What I've realised is that they're all painful to scale 'really big'. One Prometheus server is easy. And you can scale vertically and go pretty big. But you need to think about redundancy, and you want to avoid ending up accidentally running 50 Prometheus instances, because that becomes a pain for the Grafana people. Unless you use an aggregating proxy like Promxy. But even then you have issues running aggregating functions across all of the instances. You need to think about expiring old data and possibly aggregating it down into into a smaller set so you can still look at certain charts over long periods. What's the Prometheus solution here? MOAR INSTANCES. And reads need to be performant or you'll have very angry engineers during the next SEV1, because their dashboards aren't loading. So you throw in an additional caching solution like Trickster (which rocks!) between Grafana and the metrics. Back in the Kairosdb days you had to know a fair bit about running Cassandra clusters, but these days it's all baked into Mimir.
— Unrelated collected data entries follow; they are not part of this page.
(** ** Ranges *)

Lemma land_in128 x m : in128 m -> in128 (Z.land x m).
Proof. intros Hm. unfold in128. replace m with (Z.land m (Z.ones 128)) by (rewrite Z.land_ones by lia; now apply Z.mod_small). rewrite Z.land_assoc, Z.land_ones by lia. apply Z.mod_pos_bound. lia. Qed.
Lemma but_last_in : in128 but_last.
Proof. split; [discriminate|reflexivity]. Qed.
Lemma all_ones_in : in128 all_ones.
Proof. split; [discriminate|reflexivity]. Qed.
#[export] Hint Resolve land_in128 but_last_in all_ones_in lxor_in128 : core.

Lemma node_closed (P : Z -> Prop) hash mask sd d : P sd -> P d -> (forall x, P (Z.land x mask)) -> (forall x y, P x -> P y -> P (Z.lxor x y)) -> forall l i, P (node hash mask sd d l i).
Proof.
  intros Ps Pd Pm Px. induction l as [|l IH]; intros i; cbn [node]; [destruct (i =? 0)%nat; auto|]. unfold half. destruct (i <? 2 ^ S l)%nat; [apply Pm|]. apply Px; [apply IH|apply Pm].
Qed.
Lemma xsum_in f n : (forall i, in128 (f i)) -> in128 (xsum f n).
Proof. intros H. induction n as [|n IH]; [split; [discriminate|reflexivity]|]. rewrite xsum_S. auto. Qed.

Lemma even_masked x : Z.odd (Z.land x but_last) = false.
Proof. rewrite <- Z.bit0_odd, Z.land_spec. apply andb_false_r. Qed.
Lemma odd_lxor x y : Z.odd (Z.lxor x y) = xorb (Z.odd x) (Z.odd y).
Proof. now rewrite <- !Z.bit0_odd, Z.lxor_spec. Qed.
Lemma masked_last delta : in128 delta -> Z.odd delta = true -> forall x, Z.odd x = false -> in128 x -> Z.lor (Z.lxor x (Z.land delta but_last)) (u128 (Z.lnot but_last)) = Z.lxor x delta.
Proof.
  intros Hd Od x Ox Hx. change (u128 (Z.lnot but_last)) with 1. apply Z.bits_inj'. intros k Hk. rewrite Z.lor_spec, !Z.lxor_spec, Z.land_spec, but_last_ok, Z.ldiff_spec.
  destruct (Z.eq_dec k 0) as [->|N]; [rewrite !Z.bit0_odd, Od, Ox; reflexivity|]. assert (E1 : Z.testbit 1 k = false) by (destruct k; [lia|reflexivity|lia]). rewrite E1, orb_false_r. cbn [negb]. rewrite andb_true_r.
  destruct (Z.lt_ge_cases k 128); [rewrite Z.ones_spec_low by lia; now rewrite andb_true_r|]. rewrite Z.ones_spec_high by lia. rewrite andb_false_r. destruct Hd, Hx. assert (Hb : Z.testbit delta k = false); [|now rewrite Hb].
  rewrite <- (Z.mod_small delta (2 ^ 128)) by lia. now apply Z.mod_pow2_bits_high.
Qed.

Section Values.
Context {C : Cipher} {L : CipherLaws C}.
Variables (hs : heap) (s : OtSendStore) (hr : heap) (r : OtRecvStore) (n height : nat) (delta : Z) (m0 : nat -> Z) (c : nat -> bool) (index : nat).
Hypothesis Hh : Log2Ceil (Z.of_nat n) = Some (Z.of_nat height).
Hypothesis Hpos : (0 < height)%nat.
Hypothesis Hn : (2 ^ (height - 1) < n <= 2 ^ height)%nat.
Hypothesis Hc : cots hs s hr r height delta m0 c.

Lemma check_height_ok : check_height n (Z.of_nat height) = Some height.
Proof. unfold check_height, YACL_ENFORCE. rewrite Hh, Z.eqb_refl, Nat2Z.id. pose proof (Nat.pow_nonzero 2 (height - 1)). now rewrite (proj2 (Nat.ltb_lt 1 n)) by lia. Qed.

(** What the sender adds to the sums of the left sides, and the receiver takes away. *)
Lemma send_blocks_ok mask (msg : nat -> bool) sums : length sums = height ->
  send_blocks hs s mask (fun i => Some (Z.b2z (msg i))) sums = Some (map (fun i => Z.lxor (at_ sums i) (Z.land (if msg i then Z.lxor (m0 i) delta else m0 i) mask)) (seq 0 height)).
Proof. intros Ls. unfold send_blocks. rewrite Ls. apply mapM_some. intros i Hi. apply in_seq in Hi. now rewrite (cots_send _ _ _ _ _ _ _ _ Hc) by lia. Qed.
Lemma recv_blocks_ok mask sums : length sums = height ->
  recv_blocks hr r mask sums = Some (map (fun i => Z.lxor (at_ sums i) (Z.land (if c i then Z.lxor (m0 i) delta else m0 i) mask)) (seq 0 height)).
Proof. intros Ls. unfold recv_blocks. rewrite Ls. apply mapM_some. intros i Hi. apply in_seq in Hi. now rewrite (cots_recv _ _ _ _ _ _ _ _ Hc) by lia. Qed.

Lemma siblings_ok seed mask (msg : nat -> bool) : (forall i, (i < height)%nat -> xorb (msg i) (c i) = negb (Nat.testbit index i)) ->
  forall sums, sums = map (left_sum ccr mask (Z.land seed mask) (Z.land delta mask)) (seq 0 height) ->
  exists sent, send_blocks hs s mask (fun i => Some (Z.b2z (msg i))) sums = Some sent /\ length sent = height /\
    recv_blocks hr r mask sent = Some (map (sibling ccr mask (Z.land seed mask) (Z.land delta mask) index) (seq 0 height)).
Proof.
  intros Hm sums ->. rewrite send_blocks_ok by (now rewrite length_map, length_seq). eexists. split; [reflexivity|]. split; [now rewrite length_map, length_seq|].
  rewrite recv_blocks_ok by (now rewrite length_map, length_seq). f_equal. apply map_ext_in. intros i Hi. apply in_seq in Hi. rewrite !at_map_seq by lia. unfold sibling. specialize (Hm i ltac:(lia)).
  destruct (msg i), (c i); cbn [xorb] in Hm; destruct (Nat.testbit index i); try discriminate; rewrite ?land_mask_xor; lxor_bits.
Qed.

Lemma path_index : (index < 2 ^ height)%nat -> path index (height - 1) = index.
Proof. intros Hi. unfold path. replace (S (height - 1)) with height by lia. now apply Nat.mod_small. Qed.

Lemma sent_in seed mask (msg : nat -> bool) sent : in128 mask ->
  send_blocks hs s mask (fun i => Some (Z.b2z (msg i))) (map (left_sum ccr mask (Z.land seed mask) (Z.land delta mask)) (seq 0 height)) = Some sent -> Forall in128 sent.
Proof.
  intros Hm E. rewrite send_blocks_ok in E by (now rewrite length_map, length_seq). injection E as <-. apply List.Forall_forall. intros x Hx. apply in_map_iff in Hx as (i & <- & Hi). apply in_seq in Hi.
  rewrite at_map_seq by lia. apply lxor_in128; [|auto]. apply xsum_in. intros j. apply (node_closed in128); auto.
Qed.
I'm lucky enough to be working for a smaller company right now, so I don't have to spend a lot of time tending to the monitoring systems. I love that Mimir is basically Prometheus backed by S3, with all of the scalability and redundancy features built in (though you still have to configure them in large deployments). As long as you're small enough to run their monolithic mode you don't have to worry about individually scaling half a dozen separate components. The actual challenge is getting the $CLOUD side of it deployed, and then passing roles and buckets to the nasty helm charts while still making it easy to configure the ~10 things that you actually care about. Oh and the helm charts and underlying configs are still not rock solid yet, so upgrades can be hairy.

Ditto all of that for logging via Loki.

It's very possible that Mimir is no better than Victoria Metrics, but unless it burns me really badly I think I'll stick with it for now.